[Given records — start]
(** * lymph: the multi-cause circuit breaker and the connection liveness monitor

    A shallow embedding of [lymph/core/circuitbreaker.py] and
    [lymph/core/connection.py], and the properties of the specification that
    are about them.

    Conventions of the embedding.
    - [time.monotonic()] returns a float number of seconds.  Clock values are
      exact rationals ([Q]); the only arithmetic the code does on them is
      subtracting a constant and comparing.  Inside one call every read of the
      clock gives the same value [now] (the calls do no I/O and the test suite
      patches the clock with a constant function).
    - A tally is the two-element Python list [[count, time]]; [time] is
      [None] or a clock value.  Every tally is a list of its own (created by
      [add_method] or [__init__]), so no two entries of the maps alias and the
      in-place assignments are modelled as updates of the map entry.
    - A Python [dict] is an association list in iteration order; assignment
      to a present key keeps its position and a new key goes last (insertion
      order, the order of Python 3.7 and later; earlier interpreters iterate
      in an order fixed by the hashes of the keys, and what is stated below
      for Python 2 is about dicts of one key or is relative to the order of
      the list).
    - Exceptions are values of [exn]; a method that mutates the breaker
      returns the breaker it leaves behind together with its result, also
      when it raises.
    - Two points of the code depend on the interpreter: the comparison
      [None <= float] (an ordering in Python 2, where [None] is below every
      number; a [TypeError] in Python 3) and [dict.keys()] (a list, hence a
      snapshot, in Python 2; a live view whose iterator raises [RuntimeError]
      once the dict changed size in Python 3).  The embedding takes the
      interpreter as a parameter and models both. *)

From Stdlib Require Import ZArith QArith Lqa Lia List String Bool.
From Stdlib Require Import Permutation Sorted.
Import ListNotations.

Local Open Scope string_scope.
Local Open Scope Z_scope.

(** ** Python values shared by both modules *)

Inductive interpreter : Type := Python2 | Python3.

(** The exceptions the two modules raise or run into.  [CircuitBreakerOpen]
    and [NotConnected] are classes of [lymph.exceptions]; an instance is the
    message it was made with. *)
Inductive exn : Type :=
| CircuitBreakerOpen (msg : string)
| NotConnected (msg : string)
| KeyError (key : string)
| IndexError
| TypeError
| RuntimeError.

Inductive result (A : Type) : Type :=
| Ok (a : A)
| Raise (e : exn).
Arguments Ok {A} a.
Arguments Raise {A} e.

Definition rbind {A B : Type} (c : result A) (k : A -> result B) : result B :=
  match c with
  | Ok a => k a
  | Raise e => Raise e
  end.

Declare Scope result_scope.
Delimit Scope result_scope with result.
Notation "x <~ c ;; k" := (rbind c (fun x => k))
  (at level 61, c at next level, right associativity) : result_scope.

(** [a < b] on clock values, as a boolean. *)
Definition Qlt_bool (a b : Q) : bool := negb (Qle_bool b a).

(** ** dict: association lists in iteration order *)

Module Dict.
Section Dict.
Context {V : Type}.

Definition t : Type := list (string * V).

(** [d.get(k)] *)
Fixpoint get (k : string) (d : t) : option V :=
  match d with
  | [] => None
  | (k', v) :: rest => if String.eqb k k' then Some v else get k rest
  end.

(** [k in d] *)
Definition contains (k : string) (d : t) : bool :=
  match get k d with
  | Some _ => true
  | None => false
  end.

(** [d[k]], raising [KeyError] *)
Definition getitem (k : string) (d : t) : result V :=
  match get k d with
  | Some v => Ok v
  | None => Raise (KeyError k)
  end.

(** [d[k] = v]: a present key keeps its place, a new one goes last *)
Fixpoint set (k : string) (v : V) (d : t) : t :=
  match d with
  | [] => [(k, v)]
  | (k', v') :: rest =>
      if String.eqb k k' then (k', v) :: rest else (k', v') :: set k v rest
  end.

(** [d.pop(k)] for a present key (the code pops only keys it just read) *)
Fixpoint pop (k : string) (d : t) : t :=
  match d with
  | [] => []
  | (k', v') :: rest =>
      if String.eqb k k' then rest else (k', v') :: pop k rest
  end.

(** [d.keys()], in iteration order *)
Definition keys (d : t) : list string := map fst d.

(** [not d] *)
Definition is_empty (d : t) : bool :=
  match d with
  | [] => true
  | _ :: _ => false
  end.
End Dict.
Arguments t V : clear implicits.
End Dict.

(** ** lymph/core/circuitbreaker.py *)

Module CB.

(** The list [[count, time]]. *)
Record tally : Type := Tally { count : Z; last_time : option Q }.

(** [[0, None]] *)
Definition fresh : tally := Tally 0 None.

Definition MAXIMUM_ERRORS_BEFORE_OPEN : Z := 7.
Definition COOLDOWN_SECONDS : Q := 60.
Definition OVERPROVISIONING_FACTOR : nat := 2.
Definition CLEANUP_INTERVAL : Q := 3600.

Record MultiCauseCircuitBreaker : Type := Breaker {
  global_fail : tally;
  endpoint_fail : Dict.t tally;
  method_fail : Dict.t tally;
  method_instance_fail : Dict.t (Dict.t tally);
  adjust_endpoint_rating : Dict.t Z -> Dict.t Z;
  last_cleanup : Q
}.

Definition with_global_fail (x : tally) (self : MultiCauseCircuitBreaker) :=
  Breaker x (endpoint_fail self) (method_fail self) (method_instance_fail self)
          (adjust_endpoint_rating self) (last_cleanup self).
Definition with_endpoint_fail (x : Dict.t tally) (self : MultiCauseCircuitBreaker) :=
  Breaker (global_fail self) x (method_fail self) (method_instance_fail self)
          (adjust_endpoint_rating self) (last_cleanup self).
Definition with_method_fail (x : Dict.t tally) (self : MultiCauseCircuitBreaker) :=
  Breaker (global_fail self) (endpoint_fail self) x (method_instance_fail self)
          (adjust_endpoint_rating self) (last_cleanup self).
Definition with_method_instance_fail (x : Dict.t (Dict.t tally))
           (self : MultiCauseCircuitBreaker) :=
  Breaker (global_fail self) (endpoint_fail self) (method_fail self) x
          (adjust_endpoint_rating self) (last_cleanup self).
Definition with_last_cleanup (x : Q) (self : MultiCauseCircuitBreaker) :=
  Breaker (global_fail self) (endpoint_fail self) (method_fail self)
          (method_instance_fail self) (adjust_endpoint_rating self) x.

(** Methods of the breaker: the breaker goes in, the breaker as the call
    leaves it comes out with the value returned or the exception raised. *)
Definition M (A : Type) : Type :=
  MultiCauseCircuitBreaker -> MultiCauseCircuitBreaker * result A.

Definition ret {A : Type} (a : A) : M A := fun self => (self, Ok a).
Definition raise {A : Type} (e : exn) : M A := fun self => (self, Raise e).
Definition bind {A B : Type} (c : M A) (k : A -> M B) : M B :=
  fun self =>
    match c self with
    | (self', Ok a) => k a self'
    | (self', Raise e) => (self', Raise e)
    end.
(** A computation that reads the breaker and changes nothing. *)
Definition reading {A : Type} (f : MultiCauseCircuitBreaker -> result A) : M A :=
  fun self => (self, f self).
Definition modify (f : MultiCauseCircuitBreaker -> MultiCauseCircuitBreaker) : M unit :=
  fun self => (f self, Ok tt).

Declare Scope breaker_scope.
Delimit Scope breaker_scope with breaker.
Notation "x <- c ;; k" := (bind c (fun x => k))
  (at level 61, c at next level, right associativity) : breaker_scope.
Notation "c ;; k" := (bind c (fun _ => k))
  (at level 61, right associativity) : breaker_scope.

Local Open Scope breaker_scope.

(** [__init__(adjust_endpoint_rating)], the clock reading [now];
    [_adjust_endpoint_rating] is the identity. *)
Definition _adjust_endpoint_rating (ratings : Dict.t Z) : Dict.t Z := ratings.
[Given records — finish]
- **Prompt**
The response must hold only the lines above from the line with "Breaker x (endpoint_fail" through the line with "Definition with_endpoint_fail (x", each copied exactly, both ends kept.

- **Response area**
  Breaker x (endpoint_fail self) (method_fail self) (method_instance_fail self)
          (adjust_endpoint_rating self) (last_cleanup self).
Definition with_endpoint_fail (x : Dict.t tally) (self : MultiCauseCircuitBreaker) :=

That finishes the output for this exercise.